--- INFORMATION SHOWN Enclosed Below ---
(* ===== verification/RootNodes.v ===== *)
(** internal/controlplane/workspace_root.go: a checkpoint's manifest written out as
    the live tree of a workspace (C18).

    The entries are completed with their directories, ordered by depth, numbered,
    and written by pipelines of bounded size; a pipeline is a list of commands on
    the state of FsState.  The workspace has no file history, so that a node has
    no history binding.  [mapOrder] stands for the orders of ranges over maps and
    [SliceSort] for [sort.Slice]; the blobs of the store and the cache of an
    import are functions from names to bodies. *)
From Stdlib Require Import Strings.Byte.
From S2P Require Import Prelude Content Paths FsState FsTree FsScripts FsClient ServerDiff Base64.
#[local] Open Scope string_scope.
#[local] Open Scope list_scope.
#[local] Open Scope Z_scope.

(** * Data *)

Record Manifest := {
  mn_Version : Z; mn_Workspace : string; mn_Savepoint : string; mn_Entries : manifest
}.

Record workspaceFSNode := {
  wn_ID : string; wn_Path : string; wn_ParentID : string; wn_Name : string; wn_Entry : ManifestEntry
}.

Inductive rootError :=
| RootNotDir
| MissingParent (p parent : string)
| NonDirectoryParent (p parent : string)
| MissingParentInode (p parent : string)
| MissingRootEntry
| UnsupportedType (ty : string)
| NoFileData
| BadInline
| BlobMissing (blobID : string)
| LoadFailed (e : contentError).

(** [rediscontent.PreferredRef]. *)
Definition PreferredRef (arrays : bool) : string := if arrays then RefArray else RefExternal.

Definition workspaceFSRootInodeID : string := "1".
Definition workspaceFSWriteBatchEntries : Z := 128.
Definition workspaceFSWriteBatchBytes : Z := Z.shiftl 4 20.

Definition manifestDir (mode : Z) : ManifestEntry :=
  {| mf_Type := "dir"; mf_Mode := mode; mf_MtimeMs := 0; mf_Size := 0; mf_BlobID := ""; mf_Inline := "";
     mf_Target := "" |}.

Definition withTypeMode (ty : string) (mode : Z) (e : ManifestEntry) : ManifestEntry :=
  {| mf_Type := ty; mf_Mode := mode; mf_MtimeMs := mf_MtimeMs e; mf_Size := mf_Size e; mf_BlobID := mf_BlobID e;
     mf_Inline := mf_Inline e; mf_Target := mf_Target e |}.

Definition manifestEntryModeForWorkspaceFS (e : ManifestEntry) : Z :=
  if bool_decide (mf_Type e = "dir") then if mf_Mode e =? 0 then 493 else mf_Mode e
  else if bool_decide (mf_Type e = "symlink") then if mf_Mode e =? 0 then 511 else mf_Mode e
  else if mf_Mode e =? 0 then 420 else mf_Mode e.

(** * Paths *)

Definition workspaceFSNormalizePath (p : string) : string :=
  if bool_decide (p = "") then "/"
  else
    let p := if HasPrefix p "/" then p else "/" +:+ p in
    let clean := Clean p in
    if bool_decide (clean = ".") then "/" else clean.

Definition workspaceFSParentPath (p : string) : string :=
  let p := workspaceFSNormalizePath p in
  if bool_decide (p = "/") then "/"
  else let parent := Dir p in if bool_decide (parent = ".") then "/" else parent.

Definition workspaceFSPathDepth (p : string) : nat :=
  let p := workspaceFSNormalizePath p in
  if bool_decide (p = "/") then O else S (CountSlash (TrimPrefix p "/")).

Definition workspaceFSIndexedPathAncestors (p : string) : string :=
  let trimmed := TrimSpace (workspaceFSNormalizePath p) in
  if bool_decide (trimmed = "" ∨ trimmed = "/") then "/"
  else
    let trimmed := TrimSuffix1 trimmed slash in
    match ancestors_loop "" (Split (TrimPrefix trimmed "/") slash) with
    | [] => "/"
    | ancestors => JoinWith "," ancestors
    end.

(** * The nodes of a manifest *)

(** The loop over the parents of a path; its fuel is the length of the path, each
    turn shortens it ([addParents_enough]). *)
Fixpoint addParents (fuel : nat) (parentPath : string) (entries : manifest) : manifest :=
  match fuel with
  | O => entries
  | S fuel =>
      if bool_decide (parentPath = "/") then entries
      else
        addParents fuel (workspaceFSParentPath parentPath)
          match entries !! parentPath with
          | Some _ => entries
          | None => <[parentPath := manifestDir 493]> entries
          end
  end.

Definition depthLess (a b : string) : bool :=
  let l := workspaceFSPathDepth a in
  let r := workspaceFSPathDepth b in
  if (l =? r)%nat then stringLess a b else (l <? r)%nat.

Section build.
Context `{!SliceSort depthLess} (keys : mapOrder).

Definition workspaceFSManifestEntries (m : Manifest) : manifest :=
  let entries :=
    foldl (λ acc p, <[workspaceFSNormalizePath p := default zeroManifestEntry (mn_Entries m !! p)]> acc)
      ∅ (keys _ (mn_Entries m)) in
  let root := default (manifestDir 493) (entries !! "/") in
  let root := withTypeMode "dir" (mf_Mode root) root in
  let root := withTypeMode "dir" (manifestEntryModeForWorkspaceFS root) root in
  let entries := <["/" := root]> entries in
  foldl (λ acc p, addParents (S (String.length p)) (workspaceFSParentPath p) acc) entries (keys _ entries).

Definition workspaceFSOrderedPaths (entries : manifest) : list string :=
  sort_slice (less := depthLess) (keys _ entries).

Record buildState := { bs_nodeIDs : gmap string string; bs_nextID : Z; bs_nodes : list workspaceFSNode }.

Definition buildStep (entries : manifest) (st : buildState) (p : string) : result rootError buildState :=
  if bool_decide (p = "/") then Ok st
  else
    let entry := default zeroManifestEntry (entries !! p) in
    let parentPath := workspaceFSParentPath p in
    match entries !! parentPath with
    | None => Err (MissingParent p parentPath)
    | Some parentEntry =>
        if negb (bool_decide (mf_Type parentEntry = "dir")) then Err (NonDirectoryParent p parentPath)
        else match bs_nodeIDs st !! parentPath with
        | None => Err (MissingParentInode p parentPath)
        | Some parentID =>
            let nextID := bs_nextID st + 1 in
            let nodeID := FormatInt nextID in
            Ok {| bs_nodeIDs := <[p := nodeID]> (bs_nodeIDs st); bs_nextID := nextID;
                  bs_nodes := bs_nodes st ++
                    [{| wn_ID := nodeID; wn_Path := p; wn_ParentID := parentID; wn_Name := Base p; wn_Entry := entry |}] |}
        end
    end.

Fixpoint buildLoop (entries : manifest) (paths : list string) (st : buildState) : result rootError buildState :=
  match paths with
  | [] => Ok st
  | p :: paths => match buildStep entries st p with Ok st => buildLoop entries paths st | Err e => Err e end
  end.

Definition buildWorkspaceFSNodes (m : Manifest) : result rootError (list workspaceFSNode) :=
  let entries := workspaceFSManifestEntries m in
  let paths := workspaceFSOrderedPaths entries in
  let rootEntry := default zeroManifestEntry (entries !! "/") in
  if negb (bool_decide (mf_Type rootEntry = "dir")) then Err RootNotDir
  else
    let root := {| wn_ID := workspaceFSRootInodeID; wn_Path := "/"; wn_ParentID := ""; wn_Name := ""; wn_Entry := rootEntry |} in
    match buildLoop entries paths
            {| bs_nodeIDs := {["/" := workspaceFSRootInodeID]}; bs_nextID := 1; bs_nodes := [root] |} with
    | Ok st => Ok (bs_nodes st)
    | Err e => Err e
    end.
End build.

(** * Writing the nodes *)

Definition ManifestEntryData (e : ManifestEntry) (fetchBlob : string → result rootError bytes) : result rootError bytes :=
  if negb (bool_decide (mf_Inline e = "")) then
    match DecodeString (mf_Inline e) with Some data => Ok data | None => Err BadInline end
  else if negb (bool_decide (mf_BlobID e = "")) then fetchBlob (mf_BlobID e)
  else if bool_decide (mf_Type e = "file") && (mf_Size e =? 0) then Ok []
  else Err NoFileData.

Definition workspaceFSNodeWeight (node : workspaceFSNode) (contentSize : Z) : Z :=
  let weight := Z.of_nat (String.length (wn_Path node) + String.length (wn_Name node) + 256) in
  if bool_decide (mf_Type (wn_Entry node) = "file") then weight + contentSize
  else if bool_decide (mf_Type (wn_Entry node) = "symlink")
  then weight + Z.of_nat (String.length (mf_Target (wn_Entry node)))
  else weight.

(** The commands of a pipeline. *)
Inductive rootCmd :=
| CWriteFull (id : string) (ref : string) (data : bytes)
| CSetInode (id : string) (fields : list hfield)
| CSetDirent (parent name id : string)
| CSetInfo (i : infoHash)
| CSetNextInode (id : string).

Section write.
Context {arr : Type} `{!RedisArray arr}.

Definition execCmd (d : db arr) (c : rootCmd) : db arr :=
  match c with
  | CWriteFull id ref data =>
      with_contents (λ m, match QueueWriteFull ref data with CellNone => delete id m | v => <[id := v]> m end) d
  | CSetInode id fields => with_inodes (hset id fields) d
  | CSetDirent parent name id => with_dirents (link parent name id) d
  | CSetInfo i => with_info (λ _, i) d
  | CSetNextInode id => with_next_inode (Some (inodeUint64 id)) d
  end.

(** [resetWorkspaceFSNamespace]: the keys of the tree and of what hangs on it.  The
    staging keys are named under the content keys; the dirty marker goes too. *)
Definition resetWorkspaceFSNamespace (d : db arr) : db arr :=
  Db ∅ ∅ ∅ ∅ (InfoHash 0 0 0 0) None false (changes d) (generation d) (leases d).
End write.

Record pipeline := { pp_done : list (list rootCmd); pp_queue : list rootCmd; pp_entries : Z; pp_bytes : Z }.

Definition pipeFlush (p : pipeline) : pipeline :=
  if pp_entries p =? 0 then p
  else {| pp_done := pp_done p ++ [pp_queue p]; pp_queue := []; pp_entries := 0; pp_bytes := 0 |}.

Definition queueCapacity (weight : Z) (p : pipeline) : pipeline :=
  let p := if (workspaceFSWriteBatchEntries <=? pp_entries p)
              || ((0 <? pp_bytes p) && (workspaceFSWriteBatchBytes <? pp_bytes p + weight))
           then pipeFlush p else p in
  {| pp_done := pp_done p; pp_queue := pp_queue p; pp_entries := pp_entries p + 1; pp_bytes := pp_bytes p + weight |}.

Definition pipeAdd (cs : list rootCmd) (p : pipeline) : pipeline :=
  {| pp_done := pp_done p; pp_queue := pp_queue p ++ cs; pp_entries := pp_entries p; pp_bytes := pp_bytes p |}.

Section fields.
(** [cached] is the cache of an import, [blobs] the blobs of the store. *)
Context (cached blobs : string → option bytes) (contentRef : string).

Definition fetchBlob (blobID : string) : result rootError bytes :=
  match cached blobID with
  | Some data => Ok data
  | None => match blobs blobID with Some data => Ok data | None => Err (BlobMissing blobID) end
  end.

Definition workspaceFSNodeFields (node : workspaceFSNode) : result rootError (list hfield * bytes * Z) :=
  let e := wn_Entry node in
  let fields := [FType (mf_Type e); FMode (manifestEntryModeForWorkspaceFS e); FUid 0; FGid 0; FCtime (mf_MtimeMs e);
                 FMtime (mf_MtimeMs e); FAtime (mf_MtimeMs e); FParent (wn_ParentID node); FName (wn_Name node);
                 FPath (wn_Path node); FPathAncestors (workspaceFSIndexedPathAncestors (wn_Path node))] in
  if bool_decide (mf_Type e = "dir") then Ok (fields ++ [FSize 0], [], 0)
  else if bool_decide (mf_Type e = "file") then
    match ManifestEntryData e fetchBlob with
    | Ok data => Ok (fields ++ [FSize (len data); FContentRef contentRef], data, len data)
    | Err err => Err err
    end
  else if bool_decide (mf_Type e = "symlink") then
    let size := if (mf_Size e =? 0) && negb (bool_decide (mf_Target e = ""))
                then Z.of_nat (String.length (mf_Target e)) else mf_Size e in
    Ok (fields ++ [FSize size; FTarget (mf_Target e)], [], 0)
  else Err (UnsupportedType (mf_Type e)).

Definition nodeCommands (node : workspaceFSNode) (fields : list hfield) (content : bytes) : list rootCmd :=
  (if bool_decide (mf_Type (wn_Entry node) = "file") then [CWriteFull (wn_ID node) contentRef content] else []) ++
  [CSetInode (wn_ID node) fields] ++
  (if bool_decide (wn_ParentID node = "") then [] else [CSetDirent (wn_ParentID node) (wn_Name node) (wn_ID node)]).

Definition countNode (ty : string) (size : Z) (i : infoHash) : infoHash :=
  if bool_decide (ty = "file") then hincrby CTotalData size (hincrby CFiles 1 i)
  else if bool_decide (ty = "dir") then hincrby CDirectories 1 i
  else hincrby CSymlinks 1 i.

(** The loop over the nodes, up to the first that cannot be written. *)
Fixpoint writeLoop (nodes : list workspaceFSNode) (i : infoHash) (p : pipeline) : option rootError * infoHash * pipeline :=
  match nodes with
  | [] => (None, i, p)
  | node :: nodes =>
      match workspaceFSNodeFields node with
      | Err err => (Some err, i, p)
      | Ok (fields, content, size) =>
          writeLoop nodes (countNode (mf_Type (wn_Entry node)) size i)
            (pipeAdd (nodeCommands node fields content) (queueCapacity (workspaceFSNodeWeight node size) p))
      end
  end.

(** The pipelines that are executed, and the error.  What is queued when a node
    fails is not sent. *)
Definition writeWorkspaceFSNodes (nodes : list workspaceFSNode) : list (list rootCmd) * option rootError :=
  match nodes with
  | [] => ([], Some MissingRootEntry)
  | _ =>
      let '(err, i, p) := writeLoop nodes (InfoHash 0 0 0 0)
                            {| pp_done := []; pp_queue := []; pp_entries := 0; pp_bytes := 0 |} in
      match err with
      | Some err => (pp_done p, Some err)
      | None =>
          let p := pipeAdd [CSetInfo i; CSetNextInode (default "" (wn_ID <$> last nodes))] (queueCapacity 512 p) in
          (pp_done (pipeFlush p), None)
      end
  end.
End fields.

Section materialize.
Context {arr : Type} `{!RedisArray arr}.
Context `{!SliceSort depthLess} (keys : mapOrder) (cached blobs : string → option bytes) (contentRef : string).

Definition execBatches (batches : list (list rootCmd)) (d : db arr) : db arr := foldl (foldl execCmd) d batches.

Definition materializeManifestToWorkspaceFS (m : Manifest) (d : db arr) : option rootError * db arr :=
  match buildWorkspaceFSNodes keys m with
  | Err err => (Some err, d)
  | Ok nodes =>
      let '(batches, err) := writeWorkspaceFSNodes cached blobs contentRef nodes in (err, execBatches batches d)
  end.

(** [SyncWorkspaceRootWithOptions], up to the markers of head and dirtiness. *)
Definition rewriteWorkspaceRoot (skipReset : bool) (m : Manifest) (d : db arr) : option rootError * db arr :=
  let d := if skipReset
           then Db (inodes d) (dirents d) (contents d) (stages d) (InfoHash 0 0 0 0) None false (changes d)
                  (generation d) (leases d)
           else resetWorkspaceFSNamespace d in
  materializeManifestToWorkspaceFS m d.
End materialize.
--- End of Enclosed INFORMATION SHOWN ---
The lines to set down, exactly and with both ends included, run from the one containing "Definition rewriteWorkspaceRoot (skipReset" to the last line of the data above.

Definition rewriteWorkspaceRoot (skipReset : bool) (m : Manifest) (d : db arr) : option rootError * db arr :=
  let d := if skipReset
           then Db (inodes d) (dirents d) (contents d) (stages d) (InfoHash 0 0 0 0) None false (changes d)
                  (generation d) (leases d)
           else resetWorkspaceFSNamespace d in
  materializeManifestToWorkspaceFS m d.
End materialize.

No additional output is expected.